[DATA EXTRACTS]
(** ** A failed send *)

(** Both readers of a completed send find the same temporary id. *)
Lemma old_id_agrees kvs u b :
  (foldl (λ r kv, let r' := set_ou kv.1 r.1 kv.2 in (r'.1, r.2 && r'.2)) (u, b) kvs).2 = true →
  foldl (λ r kv, let r' := set_old_id kv.1 r.1 kv.2 in (r'.1, r.2 && r'.2)) (ou_old u, b) kvs =
  (ou_old (foldl (λ r kv, let r' := set_ou kv.1 r.1 kv.2 in (r'.1, r.2 && r'.2)) (u, b) kvs).1, true).
Proof.
  cbv zeta. induction kvs as [|[k v] kvs IH] using rev_ind; [by intros [= ->]|].
  rewrite !foldl_snoc. cbn [fst snd]. intros [H1 H2]%andb_true_iff. rewrite IH by done. cbn [fst snd].
  unfold set_ou, set_old_id in *. destruct (names k "old_message_id"); cbn [fst snd ou_old] in *; [by rewrite H2|].
  destruct (names k "message"); [done|]. by destruct (names k "error").
Qed.

Lemma finish_resolves root sid p o pending v :
  parse_outcome sid p = Some o →
  finishUpload root p pending v =
  (delete (so_temp o) pending, foldl (λ v d, remove_all root d v) v (default [] (pending !! so_temp o))).
Proof.
  unfold parse_outcome, finishUpload, unmarshal_ok, unmarshal.
  destruct (dec_struct set_ou (mkOU 0 0 0 None) p) as [u ok] eqn:E. destruct ok; [|done]. cbn [fst snd].
  destruct (_ || _) eqn:Ez; [done|]. intros [= <-]. apply orb_false_iff in Ez as [Ez _]. cbn [so_temp].
  assert (Ho : dec_struct set_old_id 0%Z p = (ou_old u, true)).
  { destruct p as [| | | | | |kvs]; try (by simplify_eq/=). simpl in E |- *.
    pose proof (old_id_agrees kvs (mkOU 0 0 0 None) true) as Ha. cbv zeta in Ha, E. rewrite E in Ha. by apply Ha. }
  rewrite Ho. cbn [fst snd]. by rewrite Ez.
Qed.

[ASSIGNMENT] Some lines in the data above hold the string "done". Find and copy each of them.

[YOUR RESPONSE]
  rewrite !foldl_snoc. cbn [fst snd]. intros [H1 H2]%andb_true_iff. rewrite IH by done. cbn [fst snd].
  destruct (names k "message"); [done|]. by destruct (names k "error").
  destruct (dec_struct set_ou (mkOU 0 0 0 None) p) as [u ok] eqn:E. destruct ok; [|done]. cbn [fst snd].
  destruct (_ || _) eqn:Ez; [done|]. intros [= <-]. apply orb_false_iff in Ez as [Ez _]. cbn [so_temp].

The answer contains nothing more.